===== Source material =====

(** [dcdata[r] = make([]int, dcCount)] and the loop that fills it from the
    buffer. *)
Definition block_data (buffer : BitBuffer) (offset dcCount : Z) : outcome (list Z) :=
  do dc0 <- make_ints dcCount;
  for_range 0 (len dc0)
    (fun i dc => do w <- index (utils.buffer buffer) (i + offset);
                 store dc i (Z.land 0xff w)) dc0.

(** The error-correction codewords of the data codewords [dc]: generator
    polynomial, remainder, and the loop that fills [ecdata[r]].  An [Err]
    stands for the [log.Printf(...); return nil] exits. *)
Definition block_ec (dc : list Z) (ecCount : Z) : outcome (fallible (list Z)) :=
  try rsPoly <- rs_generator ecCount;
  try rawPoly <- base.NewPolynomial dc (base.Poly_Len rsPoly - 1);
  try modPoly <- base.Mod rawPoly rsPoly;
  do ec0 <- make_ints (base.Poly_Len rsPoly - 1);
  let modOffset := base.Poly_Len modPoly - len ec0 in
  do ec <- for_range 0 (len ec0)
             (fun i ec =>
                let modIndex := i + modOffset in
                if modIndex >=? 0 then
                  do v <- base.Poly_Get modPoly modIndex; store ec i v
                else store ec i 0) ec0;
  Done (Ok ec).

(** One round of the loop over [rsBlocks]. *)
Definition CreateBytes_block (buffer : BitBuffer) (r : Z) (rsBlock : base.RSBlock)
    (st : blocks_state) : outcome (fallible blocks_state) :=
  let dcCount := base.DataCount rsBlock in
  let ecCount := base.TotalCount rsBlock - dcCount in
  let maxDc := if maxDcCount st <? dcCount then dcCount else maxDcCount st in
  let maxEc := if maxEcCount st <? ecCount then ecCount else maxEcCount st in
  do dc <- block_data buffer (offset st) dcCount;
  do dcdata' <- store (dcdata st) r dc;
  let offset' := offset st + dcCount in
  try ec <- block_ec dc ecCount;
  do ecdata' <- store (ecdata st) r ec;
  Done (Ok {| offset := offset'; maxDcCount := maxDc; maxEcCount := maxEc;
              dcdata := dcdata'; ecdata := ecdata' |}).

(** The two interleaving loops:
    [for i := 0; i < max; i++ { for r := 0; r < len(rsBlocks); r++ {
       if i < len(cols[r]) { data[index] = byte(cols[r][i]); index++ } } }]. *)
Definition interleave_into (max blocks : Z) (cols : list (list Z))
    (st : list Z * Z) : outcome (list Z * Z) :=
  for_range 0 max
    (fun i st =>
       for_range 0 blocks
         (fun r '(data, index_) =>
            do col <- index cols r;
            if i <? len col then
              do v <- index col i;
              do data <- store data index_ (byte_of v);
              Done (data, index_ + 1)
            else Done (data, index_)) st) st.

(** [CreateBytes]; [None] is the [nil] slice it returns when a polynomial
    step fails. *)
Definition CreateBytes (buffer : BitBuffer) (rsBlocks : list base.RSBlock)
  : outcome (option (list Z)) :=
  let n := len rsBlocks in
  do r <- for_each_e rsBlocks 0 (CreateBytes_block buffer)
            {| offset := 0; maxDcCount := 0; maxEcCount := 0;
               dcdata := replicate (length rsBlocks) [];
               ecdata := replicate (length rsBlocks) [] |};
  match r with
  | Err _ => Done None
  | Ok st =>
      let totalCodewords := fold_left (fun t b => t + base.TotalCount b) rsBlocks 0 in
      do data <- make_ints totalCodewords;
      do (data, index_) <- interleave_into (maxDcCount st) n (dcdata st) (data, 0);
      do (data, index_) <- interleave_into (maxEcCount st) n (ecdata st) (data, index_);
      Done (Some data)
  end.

=====

What are the lines above, starting at the one with "let offset' := offset st + dcCount in" and ending at the one with "do col <- index cols r;"? Give them again exactly, and only them.

  let offset' := offset st + dcCount in
  try ec <- block_ec dc ecCount;
  do ecdata' <- store (ecdata st) r ec;
  Done (Ok {| offset := offset'; maxDcCount := maxDc; maxEcCount := maxEc;
              dcdata := dcdata'; ecdata := ecdata' |}).

(** The two interleaving loops:
    [for i := 0; i < max; i++ { for r := 0; r < len(rsBlocks); r++ {
       if i < len(cols[r]) { data[index] = byte(cols[r][i]); index++ } } }]. *)
Definition interleave_into (max blocks : Z) (cols : list (list Z))
    (st : list Z * Z) : outcome (list Z * Z) :=
  for_range 0 max
    (fun i st =>
       for_range 0 blocks
         (fun r '(data, index_) =>
            do col <- index cols r;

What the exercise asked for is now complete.